The antihero archetype goes back to the dawn of literary antiquity. In Greek Drama antiheroes were common protagonists, but always in tragedies; and the antihero’s flaws inevitably led to the antihero’s downfall.
This type of tragic antihero has also been common in cinema. Gangster movies in the 1930s and 1940s are prime examples. Jimmy Cagney in Public Enemy (1931) Edward G. Robinson in Little Caesar (1931), and Humphrey Bogart in the Petrified Forest (1936), are all examples of actors who became major Hollywood stars by playing the gangster antihero. These gangsters in these early films were antiheroes in the classic tragic sense, all earning their inevitable bloody ends.
The antihero as a non-tragic protagonist has its movie beginnings in the late 1940s/early 1950s. For hard-boiled private eyes living in the gray area between the underworld and the law it was an easy transition to become rogues and outright criminals yet still be cinematic heroes.
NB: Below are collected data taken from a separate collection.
(** ** Anchor attachment: what stays active *)

Lemma getLayerNode_map (f : SceneGraphNode -> SceneGraphNode) layer g g' id :
  (forall n, node_id (f n) = node_id n) ->
  (forall n, node_layer (f n) = node_layer n) ->
  graph_nodes g' = map f (graph_nodes g) ->
  getLayerNode layer g' id = option_map f (getLayerNode layer g id).
Proof.
  intros Hi Hl E. unfold getLayerNode, getLayer. rewrite E. clear E.
  induction (graph_nodes g) as [|n r IH]; simpl; [reflexivity|].
  rewrite Hl. destruct (layer_eqb (node_layer n) layer); simpl; [|exact IH].
  rewrite Hi. destruct (node_id n =? id); [reflexivity|exact IH].
Qed.

Lemma insertEdge_getLayerNode source target layer g id n :
  getLayerNode layer g id = Some n ->
  exists n', getLayerNode layer (insertEdge source target g) id = Some n'
             /\ node_attributes n' = node_attributes n.
Proof.
  intros Hn. destruct (insertEdge_nodes source target g) as [E|(c & p & E & _)].
  - exists n. unfold getLayerNode, getLayer in *. rewrite E. auto.
  - rewrite (getLayerNode_map _ layer g _ id (set_parent_id _ _)
               (set_parent_layer _ _) E), Hn. simpl.
    eexists. split; [reflexivity|apply set_parent_attributes].
Qed.

Lemma nearest_node_none nodes query : nearest_node nodes query = None -> nodes = [].
Proof.
  destruct nodes as [|n r]; [reflexivity|]. simpl.
  destruct (nearest_node r query) as [[i d]|]; [destruct (Qle_bool _ d)|]; discriminate.
Qed.

Section Awaiting.

Variable config : Config.
Variable places : list SceneGraphNode.

(** An element that is still in the active set after its own turn awaits an
    anchor. *)
Lemma attach_step_keeps_awaiting g s x g1 s1 :
  attach_step config places (g, s) x = Ok (g1, s1) ->
  In x (active_ s1) -> awaits_anchor places g1 x.
Proof.
  intros E Hin. unfold attach_step in E.
  destruct (getNode g x) as [n|] eqn:Hn; [|discriminate E]. cbn [require bind] in E.
  destruct (node_parent n) as [p|] eqn:Pn.
  - destruct (getLayerNode PLACES g p) as [pn|] eqn:Hp; [|discriminate E].
    cbn [require bind] in E.
    destruct (attributes_is_active (node_attributes pn)) eqn:Ha;
      inversion E; subst; clear E.
    + exists n. split; [exact Hn|]. rewrite Pn. now exists pn.
    + cbn in Hin. apply set_erase_In in Hin. now destruct Hin.
  - destruct (nearest_node places _) as [[place d]|] eqn:Hq;
      inversion E; subst; clear E.
    + cbn in Hin. apply set_erase_In in Hin. now destruct Hin.
    + exists n. split; [exact Hn|]. rewrite Pn.
      exact (nearest_node_none _ _ Hq).
Qed.

(** The turn of one element erases no other element. *)
Lemma attach_step_erases_own g s x g1 s1 id :
  attach_step config places (g, s) x = Ok (g1, s1) ->
  id <> x -> In id (active_ s) -> In id (active_ s1).
Proof.
  intros E Hne Hin. unfold attach_step in E. run_body E; try assumption.
  - cbn. apply set_erase_In. now split.
  - cbn. apply set_erase_In. split; [|exact Hne]. destruct (_ && _); exact Hin.
Qed.

(** A parent, once set, and the attributes of a place are not changed by a
    turn of the loop. *)
Lemma attach_step_keeps_parent g s x g1 s1 id n p :
  attach_step config places (g, s) x = Ok (g1, s1) ->
  getNode g id = Some n -> node_parent n = Some p ->
  exists n1, getNode g1 id = Some n1 /\ node_parent n1 = Some p.
Proof.
  intros E Hn Pn.
  destruct (attach_step_effect config places g s x g1 s1 E) as (Hg & _ & _).
  destruct Hg as [->|(pl & q & d & -> & _)]; [now exists n|].
  destruct (insertEdge_getNode pl x g id n Hn) as (n' & E' & _ & _ & _ & [P|[P _]]).
  - exists n'. split; [assumption|congruence].
  - congruence.
Qed.

Lemma attach_step_keeps_place g s x g1 s1 p pn :
  attach_step config places (g, s) x = Ok (g1, s1) ->
  getLayerNode PLACES g p = Some pn ->
  exists pn1, getLayerNode PLACES g1 p = Some pn1
              /\ node_attributes pn1 = node_attributes pn.
Proof.
  intros E Hp.
  destruct (attach_step_effect config places g s x g1 s1 E) as (Hg & _ & _).
  destruct Hg as [->|(pl & q & d & -> & _)]; [now exists pn|].
  now apply insertEdge_getLayerNode.
Qed.

Lemma attach_step_keeps_waiting g s x g1 s1 id :
  attach_step config places (g, s) x = Ok (g1, s1) ->
  awaits_anchor places g id -> awaits_anchor places g1 id.
Proof.
  intros E (n & Hn & Hw).
  destruct (node_parent n) as [p|] eqn:Pn.
  - destruct Hw as (pn & Hp & Ha).
    destruct (attach_step_keeps_parent g s x g1 s1 id n p E Hn Pn) as (n1 & Hn1 & Pn1).
    destruct (attach_step_keeps_place g s x g1 s1 p pn E Hp) as (pn1 & Hp1 & A1).
    exists n1. split; [exact Hn1|]. rewrite Pn1. exists pn1. split; [exact Hp1|].
    now rewrite A1.
  - destruct (attach_step_effect config places g s x g1 s1 E) as (Hg & _ & _).
    destruct Hg as [->|(pl & q & d & _ & Hq)].
    + exists n. split; [exact Hn|]. now rewrite Pn.
    + subst places. discriminate Hq.
Qed.

Lemma attach_loop_shrinks l : forall g s g' s',
  for_each (attach_step config places) l (g, s) = Ok (g', s') ->
  incl (active_ s') (active_ s).
Proof.
  intros g s g' s' E.
  apply (for_each_preserves
           (fun acc : DynamicSceneGraph * State => incl (active_ (snd acc)) (active_ s))
           _ _) in E; [exact E| |apply incl_refl].
  intros [g1 s1] x [g2 s2] _ H Es. cbn [snd] in *.
  destruct (attach_step_effect config places g1 s1 x g2 s2 Es) as (_ & Hact & _).
  intros id Hid. apply H. now apply Hact.
Qed.

Lemma attach_loop_keeps_waiting l id : forall g s g' s',
  for_each (attach_step config places) l (g, s) = Ok (g', s') ->
  awaits_anchor places g id -> awaits_anchor places g' id.
Proof.
  intros g s g' s' E H.
  apply (for_each_preserves
           (fun acc : DynamicSceneGraph * State => awaits_anchor places (fst acc) id)
           _ _) in E; [exact E| |exact H].
  intros [g1 s1] x [g2 s2] _ Hw Es. cbn [fst] in *.
  exact (attach_step_keeps_waiting g1 s1 x g2 s2 id Es Hw).
Qed.

Lemma attach_loop_keeps_parent l id p : forall g s g' s',
  for_each (attach_step config places) l (g, s) = Ok (g', s') ->
  (exists n, getNode g id = Some n /\ node_parent n = Some p) ->
  exists n', getNode g' id = Some n' /\ node_parent n' = Some p.
Proof.
  intros g s g' s' E H.
  apply (for_each_preserves
           (fun acc : DynamicSceneGraph * State =>
              exists n, getNode (fst acc) id = Some n /\ node_parent n = Some p)
           _ _) in E; [exact E| |exact H].
  intros [g1 s1] x [g2 s2] _ (n & Hn & Pn) Es. cbn [fst] in *.
  exact (attach_step_keeps_parent g1 s1 x g2 s2 id n p Es Hn Pn).
Qed.

Lemma attach_loop_keeps_place l p flag : forall g s g' s',
  for_each (attach_step config places) l (g, s) = Ok (g', s') ->
  (exists pn, getLayerNode PLACES g p = Some pn
              /\ attributes_is_active (node_attributes pn) = flag) ->
  exists pn', getLayerNode PLACES g' p = Some pn'
              /\ attributes_is_active (node_attributes pn') = flag.
Proof.
  intros g s g' s' E H.
  apply (for_each_preserves
           (fun acc : DynamicSceneGraph * State =>
              exists pn, getLayerNode PLACES (fst acc) p = Some pn
                         /\ attributes_is_active (node_attributes pn) = flag)
           _ _) in E; [exact E| |exact H].
  intros [g1 s1] x [g2 s2] _ (pn & Hp & Ha) Es. cbn [fst] in *.
  destruct (attach_step_keeps_place g1 s1 x g2 s2 p pn Es Hp) as (pn1 & Hp1 & A1).
  exists pn1. split; [exact Hp1|]. now rewrite A1.
Qed.

(** Whatever is left in the active set after the loop, and had its turn,
    awaits an anchor. *)
Lemma attach_loop_leaves_awaiting l : forall g s g' s' id,
  for_each (attach_step config places) l (g, s) = Ok (g', s') ->
  In id (active_ s') -> In id l -> awaits_anchor places g' id.
Proof.
  induction l as [|x r IH]; intros g s g' s' id E Hact Hin; [destruct Hin|].
  cbn [for_each] in E.
  destruct (attach_step config places (g, s) x) as [[g1 s1]|] eqn:E1;
    [|discriminate E]. cbn [bind] in E.
  destruct (in_dec Z.eq_dec id r) as [Hr|Hr]; [exact (IH g1 s1 g' s' id E Hact Hr)|].
  destruct Hin as [<-|Hin]; [|contradiction].
  apply (attach_loop_keeps_waiting r x g1 s1 g' s' E).
  apply (attach_step_keeps_awaiting g s x g1 s1 E1).
  exact (attach_loop_shrinks r g1 s1 g' s' E x Hact).
Qed.

(** An element whose parent is an active place stays in the active set. *)
Lemma attach_loop_keeps_active l id p : forall g s g' s',
  for_each (attach_step config places) l (g, s) = Ok (g', s') ->
  In id (active_ s) ->
  (exists n, getNode g id = Some n /\ node_parent n = Some p) ->
  (exists pn, getLayerNode PLACES g p = Some pn
              /\ attributes_is_active (node_attributes pn) = true) ->
  In id (active_ s').
Proof.
  intros g s g' s' E Hin Hn Hp.
  apply (for_each_preserves
           (fun acc : DynamicSceneGraph * State =>
              In id (active_ (snd acc))
              /\ (exists n, getNode (fst acc) id = Some n /\ node_parent n = Some p)
              /\ (exists pn, getLayerNode PLACES (fst acc) p = Some pn
                             /\ attributes_is_active (node_attributes pn) = true))
           _ _) in E; [exact (proj1 E)| |auto].
  clear. intros [g1 s1] x [g2 s2] _ (Ha & (n & Hn & Pn) & (pn & Hp & Hf)) Es.
  cbn [fst snd] in *. split; [|split].
  - destruct (Z.eq_dec id x) as [->|Hne];
      [|exact (attach_step_erases_own g1 s1 x g2 s2 id Es Hne Ha)].
    unfold attach_step in Es. rewrite Hn in Es. cbn [require bind] in Es.
    rewrite Pn, Hp in Es. cbn [require bind] in Es. rewrite Hf in Es.
    inversion Es; subst. exact Ha.
  - exact (attach_step_keeps_parent g1 s1 x g2 s2 id n p Es Hn Pn).
  - destruct (attach_step_keeps_place g1 s1 x g2 s2 p pn Es Hp) as (pn1 & Hp1 & A1).
    exists pn1. split; [exact Hp1|]. now rewrite A1.
Qed.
The Glass Key (1942) with Alan Ladd and Veronica Lake is an early film noir with the rogue as a non-tragic antihero. In the 1950s through the 1960s Marlon Brando, Paul Newman, Steve McQueen, and Clint Eastwood all became superstars by starring in movies where the antihero did not come to a deserved end, but instead succeeds.
Marlon Brando was a major new star of the 50’s, and his most memorable roles were antiheroes. He was the motorcycle gang leader Johnny in The Wild One (1953); and Terry Malloy, in On the Waterfront(1954), was an ex-boxer, thug, and leg-breaker for the ‘mob’ that controlled the waterfront. Possibly Marlon Brando’s greatest role was the mafia family patriarch Vito Corleone in the Godfather (1972).
Paul Newman would also make a career playing antiheroes. He played a pool shark in the Hustler (1961), a petty criminal in Cool Hand Luke (1967), a bank robber in Butch Cassidy and the Sundance Kid (1969), and a con man in The Sting (1973).
Likewise, Steve McQueen’s famous roles include a poker player in The Cincinnati Kid (1965), a playboy Wall Street investor who masterminds bank robberies for excitement in the Thomas Crown Affair (1968), a bank robber in the Getaway (1972), and a murderer sentenced to life in prison on Devil’s Island in Papillon (1973).
In the same way, Clint Eastwood upended the John Ford/John Wayne Western Mythos with his “Man No Name” trilogy of Spaghetti Westerns (A Fistful of Dollars (1964), For a Few Dollars More (1965), and the Good the Bad and the Ugly (1966)). They made Clint Eastwood a superstar. He even played the ultimate counterculture antihero in Kelly’s Heroes (1970).
One of the most enduring antiheroes in movie history is James Bond 007. Just as Clint Eastwood’s Man With No Name was the opposite of John Wayne’s Ringo Kid, James Bond is the exact opposite of the Swashbuckler. He is callous, ruthless, and has a license to kill. Chivalry is dead for James Bond. Charm, manners, and courtly romantic love are tools he uses to seduce the enemy. Courtesy and gallantry are weapons just as deadly as his fists and his Walther PPK. In each one of the first four James Bond movies, Doctor No (1962), From Russia with Love (1963), Goldfinger (1964), and Thunderball (1965), James Bond seduces and beds his enemy’s woman. Consider the following dialog from Casino Royale (2006);
Vesper Lynd: Am I going to have a problem with you, Bond?
James Bond: No, don’t worry, you’re not my type.
Vesper Lynd: Smart?
James Bond: Single.
James Bond is the ultimate “bad boy” and yet along with Indiana Jones, and Atticus Finch, James Bond can be considered one the three greatest cinema heroes of the twentieth century.
By the early 1970s the antihero was the dominant protagonist in cinema. A Clockwork Orange (1971), The Godfather (1972) and The Godfather II (1974, The Sting (1973), Taxi Driver (1976), and One Flew Over the Cuckoo’s Nest (1975) are just some of the best known antihero films nominated for Best Picture.